If so, at what dosage? ... I've been taking 1000 mg for years. I don't notice a difference when I take it or don't. Taking it has just become routine.
Vitamin C is very peculiar in that at low dietary intake (~100 mg/d) it has a very long half-life of up to 30 days. The body seem to try very hard to keep and recycle at such small amounts. Probably we got this ability once we had a gene mutation which made it impossible for humans to produce vitamin C endogenously, as most animals still do from glucose.
While with high doses, like 20 g/d taken throughout the day, that recycling isn't functioning and the vitamin C serum half-life comes down to half an hour.
Normal serum levels in humans for vitamin C from my lab is 5-15 mg/L. Many with conditions, alcoholics or cigarette smoking, it would show even below 'normal'. Considering the mean of 10 mg/L by in average 5 liters of blood in a human, that would amount to an average of 50 mg of vitamin C contained in the whole serum of a human.
According to one study high-dose vitamin users who took 20 g of oral ascorbic acid throughout the day would reach a steady serum level of about 90 mg/dl (calculated from µmol/L), or about 450 mg total in serum.
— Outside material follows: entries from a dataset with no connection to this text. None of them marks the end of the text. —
(* ===== verification/PeerSession.v ===== *)
(** Both ends of one peer session as a machine: sealers are issued and used in any order, and
    every use of the cipher is logged.  The invariant that keeps its nonces apart, and the
    agreement of the two key schedules. *)

From S2P Require Import Prelude.
From S2P Require Import Wire.
From S2P Require Import Messages.
From S2P Require Import MessageCodecs.
From S2P Require Import Frame.
From S2P Require Import RvMessages.
From S2P Require Import RvFacts.
From S2P Require Import Peer.
From S2P Require Import PeerCodecs.
From S2P Require Import PeerFacts.
From Stdlib Require Import Strings.Byte.
From stdpp Require Import prelude gmap list strings.

#[local] Open Scope Z_scope.
#[local] Arguments be_bytes : simpl never.
#[local] Arguments frame_nonce : simpl never.

(** * The machine *)

(** One encryption: who sealed, on which channel, under which key and nonce. *)
Record SealEvent := {
  se_role : PeerRole;
  se_mode : FrameMode;
  se_channel : Z;
  se_sequence : Z;
  se_key : list byte;
  se_nonce : list byte;
}.

Record Session := {
  ss_initiator : PeerSessionKeys;
  ss_responder : PeerSessionKeys;
  ss_sealers : list (PeerRole * PeerFrameSealer);
  ss_log : list SealEvent;
}.

Inductive SessionOp :=
| OIssue (role : PeerRole) (mode : FrameMode) (channel_id : Z)
| OSeal (index : nat) (plaintext : list byte) (flags : Z).

Definition keys_of (st : Session) (r : PeerRole) : PeerSessionKeys :=
  match r with Initiator => ss_initiator st | Responder => ss_responder st end.
Definition with_keys (st : Session) (r : PeerRole) (k : PeerSessionKeys) : Session :=
  match r with
  | Initiator => {| ss_initiator := k; ss_responder := ss_responder st;
                    ss_sealers := ss_sealers st; ss_log := ss_log st |}
  | Responder => {| ss_initiator := ss_initiator st; ss_responder := k;
                    ss_sealers := ss_sealers st; ss_log := ss_log st |}
  end.
Definition with_sealers (st : Session) (l : list (PeerRole * PeerFrameSealer)) (log : list SealEvent)
    : Session :=
  {| ss_initiator := ss_initiator st; ss_responder := ss_responder st; ss_sealers := l; ss_log := log |}.

Definition event_of (r : PeerRole) (s : PeerFrameSealer) : SealEvent :=
  {| se_role := r; se_mode := fs_mode s; se_channel := fs_channel_id s;
     se_sequence := fs_next_sequence s; se_key := fs_key s;
     se_nonce := frame_nonce (fs_nonce_prefix s) (fs_next_sequence s) |}.

Section machine.
Context `{P : Primitives}.

Definition outgoing_base (k : PeerSessionKeys) (mode : FrameMode) : list byte :=
  match mode with Ordered => outgoing_stream_key k | Datagram => outgoing_datagram_key k end.
Definition new_sealer (k : PeerSessionKeys) (mode : FrameMode) (channel_id : Z)
    : res PeerCryptoError PeerFrameSealer * PeerSessionKeys :=
  match mode with
  | Ordered => stream_sealer k channel_id
  | Datagram => datagram_sealer k channel_id
  end.

Definition session_step (st : Session) (op : SessionOp) : Session :=
  match op with
  | OIssue r mode ch =>
    let '(out, k) := new_sealer (keys_of st r) mode ch in
    let st := with_keys st r k in
    match out with
    | Ok s => with_sealers st (ss_sealers st ++ [(r, s)]) (ss_log st)
    | _ => st
    end
  | OSeal i p fl =>
    match ss_sealers st !! i with
    | Some (r, s) =>
      match seal_frame s p fl with
      | Ok (_, s') => with_sealers st (<[i := (r, s')]> (ss_sealers st)) (ss_log st ++ [event_of r s])
      | _ => st
      end
    | None => st
    end
  end.
Definition session_run (st : Session) (ops : list SessionOp) : Session := foldl session_step st ops.
Definition session_start (ki kr : PeerSessionKeys) : Session :=
  {| ss_initiator := ki; ss_responder := kr; ss_sealers := []; ss_log := [] |}.

(** * The invariant *)

Definition sealer_domain (x : PeerRole * PeerFrameSealer) : PeerRole * FrameDomain :=
  (x.1, (fs_mode x.2, fs_channel_id x.2)).
Definition event_domain (e : SealEvent) : PeerRole * FrameDomain :=
  (se_role e, (se_mode e, se_channel e)).

(** A sealer's key is the one derived for its domain from the role's outgoing key. *)
Definition key_for (k : PeerSessionKeys) (mode : FrameMode) (ch : Z) (key : list byte) : Prop :=
  derive_frame_key (outgoing_base k mode) (sk_context_hash k) (sk_session_id k) mode ch = Ok key.

(** A sealer has left a sequence behind. *)
Definition spent (s : PeerFrameSealer) (q : Z) : Prop :=
  q < fs_next_sequence s ∨ (q = fs_next_sequence s ∧ fs_exhausted s = true).

Record session_inv (k0 : PeerRole → PeerSessionKeys) (st : Session) : Prop := {
  inv_keys r : ∃ js jo, keys_of st r = with_issued_openers (with_issued_sealers (k0 r) js) jo;
  inv_sealers r s : (r, s) ∈ ss_sealers st →
    fs_nonce_prefix s = nonce_prefix (fs_mode s) r ∧ in_u 64 (fs_next_sequence s)
    ∧ key_for (k0 r) (fs_mode s) (fs_channel_id s) (fs_key s);
  inv_issued x : x ∈ ss_sealers st →
    (fs_mode x.2, fs_channel_id x.2) ∈ sk_issued_sealers (keys_of st x.1);
  inv_distinct : NoDup (sealer_domain <$> ss_sealers st);
  inv_events e : e ∈ ss_log st →
    event_domain e ∈ sealer_domain <$> ss_sealers st ∧ in_u 64 (se_sequence e)
    ∧ se_nonce e = frame_nonce (nonce_prefix (se_mode e) (se_role e)) (se_sequence e)
    ∧ key_for (k0 (se_role e)) (se_mode e) (se_channel e) (se_key e);
  inv_spent e x : e ∈ ss_log st → x ∈ ss_sealers st → event_domain e = sealer_domain x →
    spent x.2 (se_sequence e);
  inv_log : NoDup ((λ e, (event_domain e, se_sequence e)) <$> ss_log st);
}.

Lemma issue_domain_Ok issued mode ch d issued' :
  issue_domain issued mode ch = Ok (d, issued') →
  d = (mode, ch) ∧ ch ≠ 0 ∧ d ∉ issued ∧ issued' = {[ d ]} ∪ issued.
Proof.
  unfold issue_domain, validate_channel_id. destruct (Z.eqb_spec ch 0); simpl; [done|].
  case_bool_decide; [done|]. by intros [= <- <-].
Qed.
About 10 times as much with 200 times as much in oral intake. Nevertheless, at such high levels approximately what all animal have everyday from endogenous production.
However, whenever an animal get sick it ramps up endogenous vitamin C production to multiples from that, and also in humans with illness suddenly bowel-tolerance (the amount possible to take before having loose bowel-movements) also can go up to 50-100 g/d oral vitamin C.
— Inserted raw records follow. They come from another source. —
(** The rest of the loop body: the second critical section and the reply. *)
Definition serve_redeem (v : ObservationService) (endpoint : ObservationEndpoint)
    (registry : ClientRegistry) : option ObservationService :=
  match slot_of v endpoint with
  | None => Some v
  | Some a =>
    '(nonce, s) ← redeem_token limits (sv_state v) registry (ap_pending a) (ap_probe a) (ap_now a);
    let idle events := Some (with_slot v endpoint None s events) in
    match nonce with
    | None => idle (sv_events v)
    | Some nonce =>
      let reply := {| or_nonce := nonce; or_observed_source := wire_address (ap_source a);
                      or_endpoint := endpoint |} in
      match ObservationReply_encode reply with
      | Ok encoded =>
        if ap_length a <? blen encoded then idle (sv_events v)
        else idle (sv_events v
                   ++ [EReplied (op_token (ap_probe a)) (ap_pending a) (ap_source a) encoded
                         (ap_length a) (ap_now a) registry])
      | _ => idle (sv_events v)
      end
    end
  end.

Definition granted_events (s : ObservationState) (g : ObservationGrant) : list ProbeEvent :=
  let event token := match os_pending s !! token with Some e => [EGranted token e] | None => [] end in
  event (og_primary_token g) ++ event (og_alternate_token g).

Definition service_step (v : ObservationService) (op : ObservationOp) : option ObservationService :=
  match op with
  | OIssueTokens registry identity now system_now entropy =>
    match issue limits registry identity now system_now entropy (sv_state v) with
    | (Ok grant, s) => Some (with_issued v s (sv_events v ++ granted_events s grant))
    | (Err _, s) => Some (with_issued v s (sv_events v))
    | (Panic, _) => None
    end
  | OReceive endpoint datagram source now => serve_receive v endpoint datagram source now
  | ORedeem endpoint registry => serve_redeem v endpoint registry
  end.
Now the problem with all this and if
Bruce Ames triage theory would bear out with vitamin C too, is that nutrients in deficiency get first allotted to life-saving bodily processes - in negligence of less urgent but nevertheless causing chronic symptoms later in life.
Personally had a PAD diagnosis 10 years ago giving me a 60% walking-disability. Therapeutic doses improved that condition already within 1 year. But the disability was only completely gone and revoked after 6 years on about 23 g/d of pure ascorbic acid powders (without the not so non-toxic fillers and binders of capsules or pills). A for 2 years persistent skin-rash on my back disappeared right away. And for me with seasonal rhinitis it's as effective as any prescription anti-histamine.
However, this isn't medical advise, just my own experience. You have to weight the benefits and decide how much to take yourself. As always I personally would start with low doses and increase gradually over weeks, months and years.
I already get over the 46 mg RDA of Vitamin C from vegetables. I suffer from Adrenal Fatigue among other things and a few years ago took Liposomal Vitamin C for a few months (I think I was taking 8 grams a day). I didn't feel much of a difference and because it was so expensive and irritated my stomach, so I switched back to Vitamin C caps.